Two Real-Life Examples:
Health Plan / Employer: Company A has signed a contract that gives it access to 1 million covered lives. Company A has trouble driving adoption of its solutions from patients who have access to this covered service. It ends up serving 10 patients from that population of 1 million. Company only gets paid for the 10 patients it serves.
Health System: Company A gets paid FFS (or VBC) for eligible patients it serves. 1000 patients a week who are eligible for the service come to the health system. Providers often forget about the service and only refer 10 patients to the company per month. Company A is only able to contact 8 of the 10 patients. Of the 8 contacted patients, 2 opt not to proceed with the service. 6 of the patients start service. 3 of the 6 patients don’t reach the billing trigger/ milestone for the company to get paid for providing the service. Company only gets paid for 3 patients.

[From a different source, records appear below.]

Lemma flags_roundtrip f : wf f -> from (into f) = f.
Proof.
  intros Hf. unfold from; cbv zeta. rewrite (into_sum f Hf). destruct f as [r l d i h p n g]. unfold wf, fits in Hf.
  cbn [reserved is_leading sample_depends_on sample_is_depended_on sample_has_redundancy
    sample_padding_value sample_is_non_sync_sample sample_degradation_priority] in *.
  destruct Hf as (Hr & Hl & Hd & Hi & Hh & Hp & Hg).
  assert (0 <= Z.b2z n < 2) by (destruct n; simpl; lia).
  assert (negb (Z.b2z n =? 0) = n) as En by by destruct n.
  set (n' := Z.b2z n) in *. clearbody n'.
  set (v := r * 2 ^ 28 + l * 2 ^ 26 + d * 2 ^ 24 + i * 2 ^ 22 + h * 2 ^ 20 + p * 2 ^ 17 + n' * 2 ^ 16 + g).
  change (Z.land ?x 3) with (Z.land x (Z.ones 2)). change (Z.land ?x 7) with (Z.land x (Z.ones 3)).
  change (Z.land ?x 65535) with (Z.land x (Z.ones 16)).
  change (Z.land ?x 1) with (Z.land x (Z.ones 1)).
  rewrite !Z.shiftr_div_pow2, !Z.land_ones by lia. f_equal.
  - rewrite <-(Z.mod_small (v / 2 ^ 28) (2 ^ 4)) by (unfold v; Z.to_euclidean_division_equations; lia).
    apply (field_at v 28 4 r 0 (v - r * 2 ^ 28)); unfold v; lia.
  - apply (field_at v 26 2 l r (v - r * 2 ^ 28 - l * 2 ^ 26)); unfold v; lia.
  - apply (field_at v 24 2 d (r * 4 + l) (i * 2 ^ 22 + h * 2 ^ 20 + p * 2 ^ 17 + n' * 2 ^ 16 + g)); unfold v; lia.
  - apply (field_at v 22 2 i (r * 16 + l * 4 + d) (h * 2 ^ 20 + p * 2 ^ 17 + n' * 2 ^ 16 + g)); unfold v; lia.
  - apply (field_at v 20 2 h (r * 64 + l * 16 + d * 4 + i) (p * 2 ^ 17 + n' * 2 ^ 16 + g)); unfold v; lia.
  - apply (field_at v 17 3 p (r * 2 ^ 8 + l * 64 + d * 16 + i * 4 + h) (n' * 2 ^ 16 + g)); unfold v; lia.
  - rewrite <-En. do 2 f_equal.
    rewrite <-(field_at v 16 1 n' (r * 2 ^ 11 + l * 2 ^ 9 + d * 2 ^ 7 + i * 2 ^ 5 + h * 2 ^ 3 + p) g)
      by (unfold v; lia).
    symmetry. apply wrap_fits_id. pose proof (Z.mod_pos_bound (v / 2 ^ 16) (2 ^ 1)). unfold fits. lia.
  - rewrite <-(Z.mod_unique v (2 ^ 16) (r * 2 ^ 12 + l * 2 ^ 10 + d * 2 ^ 8 + i * 2 ^ 6 + h * 2 ^ 4 + p * 2 + n') g)
      by (unfold v; lia). by apply wrap_fits_id.
Qed.

Lemma field_fits v k w : 0 <= w <= 8 -> fits w (wrap 8 ((v / 2 ^ k) `mod` 2 ^ w)).
Proof.
  intros Hw. pose proof (Z.mod_pos_bound (v / 2 ^ k) (2 ^ w) ltac:(apply Z.pow_pos_nonneg; lia)).
  rewrite wrap_fits_id; [done|]. unfold fits. pose proof (Z.pow_le_mono_r 2 w 8 ltac:(lia) ltac:(lia)). lia.
Qed.

Lemma flags_wf z : fits 32 z -> wf (from z).
Proof.
  intros Hz. unfold from, wf; cbv zeta; cbn [reserved is_leading sample_depends_on sample_is_depended_on sample_has_redundancy
    sample_padding_value sample_is_non_sync_sample sample_degradation_priority].
  change (Z.land ?x 3) with (Z.land x (Z.ones 2)). change (Z.land ?x 7) with (Z.land x (Z.ones 3)).
  change (Z.land ?x 65535) with (Z.land x (Z.ones 16)).
  rewrite !Z.shiftr_div_pow2, !Z.land_ones by lia. split_and!; try (apply field_fits; lia).
  - unfold wrap. unfold fits in *. rewrite Z.mod_small; Z.to_euclidean_division_equations; lia.
  - unfold wrap, fits. rewrite Z.mod_mod by lia. apply Z.mod_pos_bound. lia.
Qed.
End TrunSampleFlag.

(** [reader.read_u32()?.into()] *)
Definition read_flags `{ByteOrder} : M Cursor ErrorKind TrunSampleFlag.t :=
  let* value := read_u32 in ret (TrunSampleFlag.from value).

Lemma read_flags_spec `{ByteOrder} pan : spec pan read_flags TrunSampleFlag.wf.
Proof. unfold read_flags. repeat sstep. apply TrunSampleFlag.flags_wf. num_tac. Qed.
#[export] Hint Resolve read_flags_spec : mp4.

Lemma read_flags_takes `{ByteOrder} P f : TrunSampleFlag.wf f ->
  TotalParse.takes_on P read_flags (be_bytes 4 (TrunSampleFlag.into f)) f.
Proof.
  intros Hf. unfold read_flags. pose proof (TrunSampleFlag.flags_range f Hf).
  eapply TotalParse.takes_last; [apply TotalParse.takes_uint; num_tac|].
  by apply takes_ret_eq, TrunSampleFlag.flags_roundtrip.
Qed.

Lemma present_mono {A} b (Q R : A -> Prop) o : (forall a, Q a -> R a) -> present b Q o -> present b R o.
Proof. intros HQR. destruct o as [a|]; [|done]. intros [Hb Ha]. split; auto. Qed.

Lemma blen_present {A} b (Q : A -> Prop) k (enc : A -> list byte) o : present b Q o ->
  (forall a, blen (enc a) = k) -> blen (opt_bytes enc o) = if b then k else 0.
Proof. destruct o as [a|]; [intros [-> _]|intros ->]; [intros Hk; apply Hk|done]. Qed.
(* ===== verification/Mp4Esds.v ===== *)
(** * [scuffle-mp4]: the elementary stream descriptor (crates/mp4/src/boxes/types/esds)

    The descriptors of ISO/IEC 14496-1, their headers with a size of variable
    length, and the box that carries them. A descriptor that holds others is a
    record over the type [D] of its children, so that [DynDescriptor] can be an
    inductive type of its own. *)

From Stdlib Require Import Strings.String.
From stdpp Require Import base list numbers.
From Stdlib Require Import Strings.Byte.
From S2P Require Import Prelude Io BytesCursor BitIo H264 Flv Mp4Box.

(** [str::chars] of valid UTF-8. *)
Fixpoint chars (s : list byte) : list Z :=
  match s with
  | [] => []
  | a :: s =>
      if b2z a <? 128 then b2z a :: chars s
      else
        match s with
        | [] => []
        | b :: s =>
            if b2z a <? 224 then (b2z a - 192) * 64 + (b2z b - 128) :: chars s
            else
              match s with
              | [] => []
              | c :: s =>
                  if b2z a <? 240
                  then ((b2z a - 224) * 64 + (b2z b - 128)) * 64 + (b2z c - 128) :: chars s
                  else
                    match s with
                    | [] => []
                    | d :: s =>
                        (((b2z a - 240) * 64 + (b2z b - 128)) * 64 + (b2z c - 128)) * 64 + (b2z d - 128)
                        :: chars s
                    end
              end
        end
  end.

(** ** descriptor/header.rs *)

Module DescriptorTag.
Inductive t := ESDescrTag | DecoderConfigDescrTag | DecSpecificInfoTag | SLConfigDescrTag | Unknown (tag : Z).

Definition from (tag : Z) : t :=
  match tag with
  | 3 => ESDescrTag
  | 4 => DecoderConfigDescrTag
  | 5 => DecSpecificInfoTag
  | 6 => SLConfigDescrTag
  | _ => Unknown tag
  end.
Definition NAME : list byte := str "hvcC".

Definition new (hevc_config : HevcConfig.HEVCDecoderConfigurationRecord) : t := mk (BoxHeader.new NAME) hevc_config.

Section box.
Context `{BO : ByteOrder}.

Definition demux (header : BoxHeader.t) (data : list byte) : res ErrorKind t := over data (
  let* hevc_config := HevcConfig.demux in
  ret (mk header hevc_config)).

Definition primitive_size (b : t) : Z := HevcConfig.size (hevc_config b).

Definition primitive_mux W `{IoWrite W} (b : t) : M W ErrorKind unit := HevcConfig.mux (hevc_config b).

Definition validate (b : t) : res ErrorKind unit := Ok tt.

#[global] Instance box : BoxType t := mkBoxType t NAME primitive_size primitive_mux validate.
#[global] Instance box_demux : BoxDemux t := mkBoxDemux t demux.
End box.

Definition wf (b : t) : Prop := header b = BoxHeader.new NAME.
Definition fair (b : t) : Prop := HevcConfig.config_ok (hevc_config b).

Section laws.
Context `{BO : ByteOrder}.
Ltac fold_step :=
  lazymatch goal with
  | |- fold_left _ ([_] ++ _) _ = _ => apply fold_one; cbn [fold_left]
  | |- fold_left _ ((_ <$> option_list _) ++ _) _ = _ =>
      eapply fold_opt; [let a := fresh "a" in intros a; take_as (Some a)|reflexivity|]
  | |- fold_left _ ((_ <$> _) ++ _) _ = _ =>
      eapply fold_list; [let a := fresh "a" in intros a; take_as [a]|reflexivity|reflexivity|]
  | H : all _ ?us |- fold_left _ (?us ++ _) _ = _ =>
      eapply fold_unknown; [exact H|let h := fresh "h" in let d := fresh "d" in intros h d; take_as [DynBox.Unknown h d]
        |reflexivity|by intros acc []|]
  | H : all _ ?us |- fold_left _ ?us _ = _ => rewrite <-(app_nil_r us)
  | |- fold_left _ (?C <$> ?xs) _ = _ => rewrite <-(app_nil_r (C <$> xs))
  | |- fold_left _ [] _ = _ => reflexivity
  end; cbv beta.

(** The fields that come before the boxes are [prefix]. *)
Ltac box_tac name psize pmux prefix :=
  match goal with |- good (?C ?b) =>
    apply (good_box (C b) name (psize b) (fun W HW => pmux W HW b) (prefix ++ (children (C b) ≫= bytes)));
      [reflexivity| |reflexivity|assumption| | |]
  end.

(** The boxes after the fields are those that the locals were filled with. *)
Ltac finish_tac :=
  eapply takes_filled; [assumption|assumption|cbn [children]; repeat fold_step|];
  match goal with b : _ |- takes_on _ _ _ ?x =>
    constr_eq b x;
    match goal with Hh : _ = BoxHeader.new _ |- _ => clear - Hh; destruct b; cbn in Hh; subst end;
    repeat match goal with
    | e : SampleEntry.t _ |- _ => destruct e
    | e : VisualSampleEntry.t |- _ => destruct e
    end;
    intros ? ? _; rewrite app_nil_r; reflexivity
  end.

Ltac container_tac name psize pmux dm :=
  intros [Hh Hu] [Hs Hf] Hg; box_tac name psize pmux (@nil byte); [| reflexivity| |];
  lazymatch goal with
  | |- blen _ = _ => rewrite app_nil_l, blen_boxes by assumption; sum_tac
  | |- forall W HW HL, puts _ _ =>
      intros W HW HL; eapply puts_eq; [|autounfold with mp4dyn; repeat pchild];
      unfold into; autounfold with mp4into; cbn [children]; rewrite !bind_app, app_nil_r, app_nil_l; reflexivity
  | |- _ =>
      intros fuel Hfuel; apply (dispatch dm name); [reflexivity|];
      autounfold with mp4dyn; apply (over_takes (fun post => post = [])); [|reflexivity]; finish_tac
  end.

(** A box with a counted list of boxes. *)
Lemma takes_counted {B} ds fuel (k : list DynBox.t -> M Cursor ErrorKind B) b : (forall d, d ∈ ds -> good d) ->
  blen ds < 2 ^ 32 -> (length (ds ≫= bytes) <= fuel)%nat -> takes_on (fun post => post = []) (k ds) [] b ->
  takes_on (fun post => post = []) (let* entry_count := read_u32 in
    let* entries := read_times (Z.to_nat entry_count) (DynBoxDemux.demux_fuel fuel) in k entries)
    (be_bytes 4 (wrap 32 (blen ds)) ++ (ds ≫= bytes)) b.
Proof.
  intros Hg Hn Hf Hk. pose proof (blen_nonneg ds). rewrite wrap_fits_id by (unfold fits; lia).
  eapply takes_bind; [apply takes_uint; lia|]. eapply takes_last; [|done].
  apply takes_times; [unfold blen; lia|]. intros d Hd. apply Hg; [done|]. etransitivity; [|exact Hf].
  apply list_elem_of_split in Hd as (l & r & ->). rewrite bind_app. simpl. rewrite !length_app. lia.
Qed.

Definition full_header (h : FullBoxHeader.t) : list byte :=
  be_bytes 1 (FullBoxHeader.version h) ++ be_bytes 3 (FullBoxHeader.flags h).

Lemma puts_full_header name h W (HW : IoWrite W) (HL : IoWriteLaws W) : FullBoxHeader.wf name h ->
  puts (FullBoxHeader.mux h) (full_header h).
Proof.
  intros (_ & Hv & Hf). unfold FullBoxHeader.mux. eapply puts_eq; [|repeat pstep]. unfold full_header.
  by rewrite app_nil_r.
Qed.

Lemma takes_full_header P name h : FullBoxHeader.wf name h ->
  takes_on P (FullBoxHeader.demux (BoxHeader.new name)) (full_header h) h.
Proof.
  intros (Hh & Hv & Hf). unfold FullBoxHeader.demux, full_header. repeat Mp4Box.tstep. rewrite <-Hh. by destruct h.
Qed.

Ltac entries_tac name psize pmux dm :=
  intros [Hh Hn] [Hs Hv] Hg; cbn [children] in Hg;
  match goal with |- good (?C ?b) =>
    match type of Hg with forall x, x ∈ ?ds -> _ =>
      match type of Hh with FullBoxHeader.wf _ ?h =>
      apply (good_box (C b) name (psize b) (fun W HW => pmux W HW b)
        (full_header h ++ be_bytes 4 (wrap 32 (blen ds)) ++ (ds ≫= bytes)));
        [reflexivity| |reflexivity|assumption| | |]
      end
    end
  end;
  lazymatch goal with
  | |- blen _ = _ => unfold full_header; rewrite !blen_app; rewrite blen_boxes by assumption; autorewrite with scuffle; autounfold with mp4dyn; unfold FullBoxHeader.size; lia
  | |- forall W HW, DynBox.mux _ _ _ = _ =>
      intros W HW; cbn [DynBox.mux]; try unfold Dref.mux; try unfold Stsd.mux; rewrite Hv; reflexivity
  | |- forall W HW HL, puts _ _ =>
      intros W HW HL; eapply puts_eq; [|autounfold with mp4dyn;
        repeat (first [apply (puts_full_header _ _ _ _ _ Hh)|apply puts_boxes; assumption|apply puts_ret
          |apply puts_uint; num_tac|eapply puts_bind])];
      by rewrite app_nil_r
  | |- _ =>
      intros fuel Hfuel; apply (dispatch dm name); [reflexivity|];
      autounfold with mp4dyn; apply (over_takes (fun post => post = [])); [|reflexivity];
      eapply takes_bind; [exact (takes_full_header _ _ _ Hh)|];
      apply takes_counted; [assumption|assumption|rewrite !length_app in Hfuel; lia|];
      apply takes_ret_eq; match goal with b : _ |- _ = ?b' => constr_eq b b'; destruct b; reflexivity end
  end.

(** *** Sample entries *)

Definition audio_prefix (e : SampleEntry.t AudioSampleEntry.t) : list byte :=
  entry_bytes e ++ audio_bytes (SampleEntry.extension e).
Definition visual_prefix (e : SampleEntry.t VisualSampleEntry.t) : list byte :=
  entry_bytes e ++ visual_bytes (SampleEntry.extension e).

Lemma blen_audio_prefix e : SampleEntry.wf AudioSampleEntry.wf e -> blen (audio_prefix e) = SampleEntry.size e.
Proof.
  intros He. unfold audio_prefix. rewrite blen_app, (blen_entry_bytes _ _ He). unfold audio_bytes.
  rewrite !blen_app, !blen_be_bytes. reflexivity.
Qed.

Lemma blen_visual_prefix e : SampleEntry.wf VisualSampleEntry.wf e -> blen (visual_prefix e) = 78.
Proof.
  intros He. unfold visual_prefix. rewrite blen_app, (blen_entry_bytes _ _ He).
  rewrite blen_visual_bytes; [done|apply He].
Qed.

Lemma puts_audio_prefix e W (HW : IoWrite W) (HL : IoWriteLaws W) : SampleEntry.wf AudioSampleEntry.wf e ->
  SampleEntry.validate e = Ok tt -> puts (SampleEntry.mux W e) (audio_prefix e).
Proof. intros He Hv. apply (entry_puts AudioSampleEntry.wf); [done|done|]. apply audio_puts, He. Qed.

Lemma takes_audio_prefix P e : SampleEntry.wf AudioSampleEntry.wf e ->
  takes_on P SampleEntry.demux (audio_prefix e) e.
Proof.
  intros He. replace e with (SampleEntry.with_extension e (SampleEntry.extension e)) at 2 by by destruct e.
  eapply entry_takes; [done|]. apply audio_takes, He.
Qed.

(** The three boxes of a visual sample entry, in the order they are written. *)
Definition visual_children (e : VisualSampleEntry.t) : list DynBox.t :=
  (DynBox.Clap <$> option_list (VisualSampleEntry.clap e)) ++
  (DynBox.Pasp <$> option_list (VisualSampleEntry.pasp e)) ++
  (DynBox.Colr <$> option_list (VisualSampleEntry.colr e)).

Lemma puts_visual_prefix e W (HW : IoWrite W) (HL : IoWriteLaws W) : SampleEntry.wf VisualSampleEntry.wf e ->
  SampleEntry.validate e = Ok tt -> (forall d, d ∈ visual_children (SampleEntry.extension e) -> good d) ->
  puts (SampleEntry.mux W e) (visual_prefix e ++ (visual_children (SampleEntry.extension e) ≫= bytes)).
Proof.
  intros He Hv Hg. unfold visual_prefix, visual_children in *. rewrite !bind_app, <-(assoc_L (++)).
  apply (entry_puts VisualSampleEntry.wf); [done|done|].
  apply visual_puts; [apply He|apply (puts_into_opt (A := Clap.t))|apply (puts_into_opt (A := Pasp.t))
    |apply (puts_into_opt (A := Colr.t))]; try done; intros d Hd; apply Hg; rewrite !elem_of_app; tauto.
Qed.

Lemma takes_visual_prefix P e : SampleEntry.wf VisualSampleEntry.wf e ->
  takes_on P SampleEntry.demux (visual_prefix e)
    (SampleEntry.with_extension e (VisualSampleEntry.fields (SampleEntry.extension e))).
Proof. intros He. eapply entry_takes; [done|]. apply visual_takes, He. Qed.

In summary, it’s a tough road for companies to succeed in offering B2B virtual care/ digital health services but it’s not impossible.
Some high level steps to take to ensure you are set up for success:
1. Make sure you are having enough volume of sales conversations at the top of the sales funnel. More conversations = more opportunities and quicker iteration on product and sales pitch.
2. Sales can be slow/complex. Give yourself multiple shots on goal and try not to be too reliant on one key person at an account; or at a broader level, on one key deal (easier said than done!!)
3. Have an effective launch/ account management strategy in place to run this second funnel and ensure you are converting access to patients into revenue. This second piece is critical and probably worth a post of its own.